Hard-coded rules fail in the messy real world. To be truly useful, robots must learn to see, think, and act through the power of deep neural networks.
1The Eyes of AI (CNNs)
Traditional computer vision used manual filters to find edges and shapes. Deep Learning replaces this with Convolutional Neural Networks (CNNs). In a self-driving car, a CNN processes millions of pixels to perform Semantic Segmentation (identifying which pixels are road, grass, or car) and Object Detection (drawing boxes around pedestrians). Models like YOLO (You Only Look Once) allow this to happen at 60+ frames per second, providing the real-time perception needed for safe navigation.
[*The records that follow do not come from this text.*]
(* ===== verification/Renderer.v ===== *)
(** * Configuration files ([internal/renderer])

    The WireGuard, Babel and sysctl files of a node, with the exact text their
    templates produce, and the quoting of values for the generated scripts.  A text is
    given by its lines; a line of a template that a condition guards is a line that is
    there or not. *)

From stdpp Require Import base gmap strings list sorting.
From Stdlib Require Import ZArith Lia Ascii.
From S2P Require Import Prelude GoLib Model LinkID PeersAlloc Peers.

Local Open Scope Z_scope.
Local Open Scope go_scope.

(** ** Text *)

Definition lf : string := String "010" "".
Fixpoint unlines (ls : list string) : string :=
  match ls with [] => "" | l :: rest => (l +:+ lf +:+ unlines rest)%string end.
Definition line_if (b : bool) (l : string) : list string := if b then [l] else [].
Definition lines_if (b : bool) (ls : list string) : list string := if b then ls else [].
Definition non_blank (s : string) : bool := negb (String.eqb s "").

(** [strings.Join] *)
Fixpoint Join (sep : string) (l : list string) : string :=
  match l with [] => "" | [x] => x | x :: rest => (x +:+ sep +:+ Join sep rest)%string end.

(** [strings.ReplaceAll] of one byte. *)
Fixpoint replace_byte (old : ascii) (new s : string) : string :=
  match s with
  | EmptyString => ""
  | String c s' => if Ascii.eqb c old then (new +:+ replace_byte old new s')%string else String c (replace_byte old new s')
  end.

(** ** Quoting *)

Definition squote : ascii := "039".
Definition bslash : ascii := "092".
Definition dquote : ascii := "034".
Definition backtick : ascii := "096".
Definition dollar : ascii := "036".
Definition one (c : ascii) : string := String c "".

Definition bashSingleQuote (s : string) : string :=
  (one squote +:+ replace_byte squote (String squote (String bslash (String squote (one squote)))) s +:+ one squote)%string.

Definition powerShellArgQuote (s : string) : string :=
  let escaped := replace_byte backtick (String backtick (one backtick)) s in
  let escaped := replace_byte dquote (String backtick (one dquote)) escaped in
  let escaped := replace_byte dollar (String backtick (one dollar)) escaped in
  (one dquote +:+ escaped +:+ one dquote)%string.

Record ShellToken := mkToken { token_string : string }.
Definition ShellQuoted (v : string) : ShellToken := mkToken (bashSingleQuote v).
Definition ShellRaw (v : string) : ShellToken := mkToken v.
Definition shellRawSlice (vs : list string) : list ShellToken := ShellRaw <$> vs.

(** ** WireGuard *)

Record WireGuardPeer := mkWGPeer {
  WGP_Name : string; WGP_PublicKey : string; WGP_AllowedIPs : string; WGP_Endpoint : string; WGP_PersistentKeepalive : Z }.
Record WireGuardInterfaceConfig := mkWGInterface {
  WGI_NodeName : string; WGI_InterfaceName : string; WGI_PrivateKey : string; WGI_TransitIP : string; WGI_ListenPort : Z; WGI_MTU : Z;
  WGI_LocalLinkLocal : string; WGI_ClientOverlayIP : string; WGI_Peer : WireGuardPeer }.

Definition interface_lines (c : WireGuardInterfaceConfig) : list string :=
  [("# WireGuard per-peer interface: " +:+ WGI_InterfaceName c)%string;
   ("# Node: " +:+ WGI_NodeName c +:+ " -> Peer: " +:+ WGP_Name (WGI_Peer c))%string;
   "# Generated by Overlay Network Config Orchestrator"%string;
   ""%string;
   "[Interface]"%string;
   ("PrivateKey = " +:+ WGI_PrivateKey c)%string;
   ("Address = " +:+ WGI_TransitIP c +:+ "/32")%string;
   "Table = off"%string] ++
  line_if (0 <? WGI_ListenPort c) ("ListenPort = " +:+ strconv_Itoa (WGI_ListenPort c))%string ++
  line_if (0 <? WGI_MTU c) ("MTU = " +:+ strconv_Itoa (WGI_MTU c))%string ++
  [""%string;
   "# Add IPv6 link-local for Babel"%string;
   ("PostUp = ip -6 addr add " +:+ WGI_LocalLinkLocal c +:+ "/64 dev %i 2>/dev/null || true")%string;
   ("PostDown = ip -6 addr del " +:+ WGI_LocalLinkLocal c +:+ "/64 dev %i 2>/dev/null || true")%string] ++
  lines_if (non_blank (WGI_ClientOverlayIP c))
    ["# Route client overlay IP through this interface (discovered by Babel)"%string;
     ("PostUp = ip route replace " +:+ WGI_ClientOverlayIP c +:+ "/32 dev %i 2>/dev/null || true")%string;
     ("PostDown = ip route del " +:+ WGI_ClientOverlayIP c +:+ "/32 dev %i 2>/dev/null || true")%string] ++
  [""%string;
   ("# Peer: " +:+ WGP_Name (WGI_Peer c))%string].

Definition peer_lines (p : WireGuardPeer) : list string :=
  ["[Peer]"%string; ("PublicKey = " +:+ WGP_PublicKey p)%string; ("AllowedIPs = " +:+ WGP_AllowedIPs p)%string] ++
  line_if (non_blank (WGP_Endpoint p)) ("Endpoint = " +:+ WGP_Endpoint p)%string ++
  line_if (0 <? WGP_PersistentKeepalive p) ("PersistentKeepalive = " +:+ strconv_Itoa (WGP_PersistentKeepalive p))%string.

Definition wgPerPeerConfigTemplate (c : WireGuardInterfaceConfig) : string := unlines (interface_lines c ++ peer_lines (WGI_Peer c)).

Definition peer_config (node : Node) (peer : PeerInfo) (keys : KeyPair) : WireGuardInterfaceConfig :=
  mkWGInterface (Node_Name node) (Peer_InterfaceName peer) (PrivateKey keys) (Peer_LocalTransitIP peer) (Peer_ListenPort peer) (Peer_MTU peer)
    (Peer_LocalLinkLocal peer) (Peer_ClientOverlayIP peer)
    (mkWGPeer (Peer_NodeName peer) (Peer_PublicKey peer) (Join ", " (Peer_AllowedIPs peer)) (Peer_Endpoint peer) (Peer_PersistentKeepalive peer)).

Definition RenderPerPeerWireGuardConfig (node : Node) (peer : PeerInfo) (keys : KeyPair) : string :=
  wgPerPeerConfigTemplate (peer_config node peer keys).

Record WireGuardClientConfig := mkWGClient {
  WGC_NodeName : string; WGC_PrivateKey : string; WGC_OverlayIP : string; WGC_ListenPort : Z; WGC_MTU : Z; WGC_RouterPublicKey : string;
  WGC_RouterEndpoint : string; WGC_AllowedIPs : string }.

Definition client_lines (c : WireGuardClientConfig) : list string :=
  ["# WireGuard client interface: wg0"%string;
   ("# Node: " +:+ WGC_NodeName c +:+ " (client)")%string;
   "# Generated by Overlay Network Config Orchestrator"%string;
   ""%string;
   "[Interface]"%string;
   ("PrivateKey = " +:+ WGC_PrivateKey c)%string;
   ("Address = " +:+ WGC_OverlayIP c +:+ "/32")%string] ++
  line_if (0 <? WGC_ListenPort c) ("ListenPort = " +:+ strconv_Itoa (WGC_ListenPort c))%string ++
  line_if (0 <? WGC_MTU c) ("MTU = " +:+ strconv_Itoa (WGC_MTU c))%string ++
  [""%string; "# Peer: Router"%string].
Definition router_lines (c : WireGuardClientConfig) : list string :=
  ["[Peer]"%string; ("PublicKey = " +:+ WGC_RouterPublicKey c)%string; ("AllowedIPs = " +:+ WGC_AllowedIPs c)%string] ++
  line_if (non_blank (WGC_RouterEndpoint c)) ("Endpoint = " +:+ WGC_RouterEndpoint c)%string ++
  ["PersistentKeepalive = 25"%string].

Definition wgClientConfigTemplate (c : WireGuardClientConfig) : string := unlines (client_lines c ++ router_lines c).

Definition client_config (info : ClientPeerInfo) : WireGuardClientConfig :=
  let allowedIPs := Join ", " (Client_DomainCIDRs info) in
  mkWGClient (Client_NodeName info) (Client_PrivateKey info) (Client_OverlayIP info) (Client_ListenPort info) (Client_MTU info) (Client_RouterPublicKey info)
    (Client_RouterEndpoint info) (if String.eqb allowedIPs "" then "0.0.0.0/0"%string else allowedIPs).
Definition RenderClientWireGuardConfig (info : ClientPeerInfo) : string := wgClientConfigTemplate (client_config info).

(** One node of the loop over the peer map. *)
Definition render_node (topo : Topology) (keys : gmap string KeyPair) (configs : gmap string string) (e : string * list PeerInfo) : result goerror (gmap string string) :=
  match nodeMap topo e.1 with
  | None => Ok configs
  | Some node =>
      match keys !! e.1 with
      | None => Err (Plain ("node " +:+ e.1 +:+ " is missing its key")%string)
      | Some key => Ok (foldl (fun m p => <[ (e.1 +:+ ":" +:+ Peer_InterfaceName p)%string := RenderPerPeerWireGuardConfig node p key ]> m) configs e.2)
      end
  end.
Definition RenderAllWireGuardConfigs (topo : Topology) (peers : peerMap) (keys : gmap string KeyPair) : result goerror (gmap string string) :=
  foldM (render_node topo keys) ∅ (map_to_list peers).

(** ** Babel *)

Definition babelLocalPort : Z := 33123.
Definition defaultHelloInterval : Z := 4.
Definition defaultUpdateInterval : Z := 16.

Record BabelRolePreset := mkPreset { DefaultCost : Z; HelloInterval : Z; UpdateInterval : Z }.
Definition GetBabelRolePreset (role : string) : BabelRolePreset :=
  if String.eqb role "router" then mkPreset 0 defaultHelloInterval defaultUpdateInterval
  else if String.eqb role "relay" then mkPreset 96 defaultHelloInterval defaultUpdateInterval
  else if String.eqb role "gateway" then mkPreset 0 defaultHelloInterval defaultUpdateInterval
  else mkPreset 0 defaultHelloInterval defaultUpdateInterval.

Record BabelInterface := mkBabelInterface { BI_Name : string; BI_Type : string; BI_Cost : Z }.
Record BabelConfig := mkBabel {
  B_NodeName : string; B_NodeRole : string; B_RouterID : string; B_LocalPort : Z; B_HelloInterval : Z; B_UpdateInterval : Z;
  B_Interfaces : list BabelInterface; B_LocalRedistributePrefixes : list string; B_KernelRedistributePrefixes : list string; B_EnableForwarding : bool }.

Definition option_token (name : string) (n : Z) : string := if 0 <? n then (" " +:+ name +:+ " " +:+ strconv_Itoa n)%string else "".
Definition interface_line (c : BabelConfig) (i : BabelInterface) : string :=
  ("interface " +:+ BI_Name i +:+ " type " +:+ BI_Type i +:+ option_token "hello-interval" (B_HelloInterval c) +:+
   option_token "update-interval" (B_UpdateInterval c) +:+ option_token "rxcost" (BI_Cost i))%string.

Definition babelConfigTemplate (c : BabelConfig) : string :=
  unlines (
    [("# Babel configuration for " +:+ B_NodeName c)%string;
     "# Generated by Overlay Network Config Orchestrator"%string;
     ("# Role: " +:+ B_NodeRole c)%string;
     ""%string;
     ("router-id " +:+ B_RouterID c)%string;
     ("local-port " +:+ strconv_Itoa (B_LocalPort c))%string;
     "skip-kernel-setup false"%string;
     ""%string;
     "# Route redistribution"%string] ++
    ((fun p => ("redistribute local ip " +:+ p +:+ " allow")%string) <$> B_LocalRedistributePrefixes c) ++
    ((fun p => ("redistribute ip " +:+ p +:+ " allow")%string) <$> B_KernelRedistributePrefixes c) ++
    ["# Deny all other local routes"%string;
     "redistribute local deny"%string;
     ""%string;
     "# WireGuard tunnel interfaces"%string] ++
    (interface_line c <$> B_Interfaces c)).

Definition shouldRunBabel (node : Node) (domain : option Domain) : bool :=
  if String.eqb (Node_Role node) "client" then false
  else match domain with Some d => String.eqb (Domain_RoutingMode d) "babel" | None => true end.

Definition babel_interfaces (preset : BabelRolePreset) (sortedPeers : list PeerInfo) : list BabelInterface :=
  (fun p => mkBabelInterface (Peer_InterfaceName p) "tunnel" (if 0 <? Peer_LinkCost p then Peer_LinkCost p else DefaultCost preset)) <$>
  filter (fun p => Peer_IsClientPeer p = false) sortedPeers.

Definition client_routes (sortedPeers : list PeerInfo) : list string :=
  (fun p => Peer_ClientOverlayIP p +:+ "/32")%string <$> filter (fun p => Peer_IsClientPeer p && non_blank (Peer_ClientOverlayIP p) = true) sortedPeers.

Definition local_prefixes (node : Node) (domain : option Domain) (announce : BabelAnnouncePolicy) (sortedPeers : list PeerInfo) : list string :=
  line_if (AnnounceSelf announce && non_blank (Node_OverlayIP node)) (Node_OverlayIP node +:+ "/32")%string ++
  match domain with Some d => line_if (AnnounceDomainCIDR announce && non_blank (Domain_CIDR d)) (Domain_CIDR d) | None => [] end ++
  client_routes sortedPeers.

Definition kernel_prefixes (node : Node) (announce : BabelAnnouncePolicy) : list string :=
  lines_if (AnnounceExtraPrefixes announce) (Node_ExtraPrefixes node) ++ line_if (AnnounceDefault announce) "0.0.0.0/0".

Definition RenderBabelConfig (node : Node) (peers : list PeerInfo) (domain : option Domain) : string :=
  if negb (shouldRunBabel node domain) then ""
  else
    let semantics := DeriveRoleSemantics node in
    let preset := GetBabelRolePreset (Node_Role node) in
    let sortedPeers := sort_by Peer_InterfaceName peers in
    babelConfigTemplate
      (mkBabel (Node_Name node) (Node_Role node) (if String.eqb (Node_RouterID node) "" then GenerateRouterID (Node_ID node) else Node_RouterID node)
         babelLocalPort (HelloInterval preset) (UpdateInterval preset) (babel_interfaces preset sortedPeers)
         (local_prefixes node domain (BabelAnnounce semantics) sortedPeers) (kernel_prefixes node (BabelAnnounce semantics)) (EnableForwarding semantics)).

Definition RenderAllBabelConfigs (topo : Topology) (peers : peerMap) : gmap string string :=
  map_imap (fun nodeID ps =>
    match nodeMap topo nodeID with
    | None => None
    | Some node => let config := RenderBabelConfig node ps (domainMap topo (Node_DomainID node)) in if String.eqb config "" then None else Some config
    end) peers.

(** ** Sysctl *)

Definition sysctlConfigTemplate (nodeName : ShellToken) (enableForwarding : bool) : string :=
  unlines (
    [("# Sysctl configuration for " +:+ token_string nodeName)%string; "# Generated by Overlay Network Config Orchestrator"%string; ""%string] ++
    if enableForwarding then
      ["# Enable IPv4 forwarding"%string; "net.ipv4.ip_forward = 1"%string; ""%string;
       "# IPv6 forwarding (disabled by default)"%string; "# net.ipv6.conf.all.forwarding = 1"%string; ""%string;
       "# Loose reverse-path filtering (Babel needs asymmetric routes)"%string;
       "net.ipv4.conf.all.rp_filter = 0"%string; "net.ipv4.conf.default.rp_filter = 0"%string]
    else
      ["# Strict reverse-path filtering (pure peer node)"%string; "# rp_filter tightened; this is not a Babel forwarding node"%string;
       "net.ipv4.conf.all.rp_filter = 2"%string; "net.ipv4.conf.default.rp_filter = 2"%string]).
Definition RenderSysctlConfig (node : Node) : string := sysctlConfigTemplate (ShellRaw (Node_Name node)) (CanForward (Node_Capabilities node)).
Definition RenderAllSysctlConfigs (topo : Topology) : gmap string string :=
  foldl (fun m n => <[ Node_ID n := RenderSysctlConfig n ]> m) ∅ (Topology_Nodes topo).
2The Brain of AI (Transformers)
Robots are now moving beyond simple 'If-Then' logic using Transformers. Large Language Models (LLMs) can act as 'High-Level Planners'. When you tell a robot 'Clean the spill,' the Transformer breaks that vague goal into a discrete list of steps: 'Find paper towel,' 'Move to spill,' 'Wipe surface,' 'Dispose of towel.' This Semantic Reasoning allows robots to operate in human environments without needing every possible scenario to be pre-programmed.
3Learning by Doing
How do you teach a robot to fold a shirt or sauté vegetables? Programming these movements by hand is nearly impossible. Instead, we use Imitation Learning (or Behavioral Cloning). A human wears a VR suit or uses a joystick to demonstrate the task multiple times. The robot records the sensor data and joint positions, training a Neural Policy to map 'Visual Inputs' directly to 'Motor Actions'. The result is a robot that can perform fluid, human-like tasks that were once thought impossible for machines.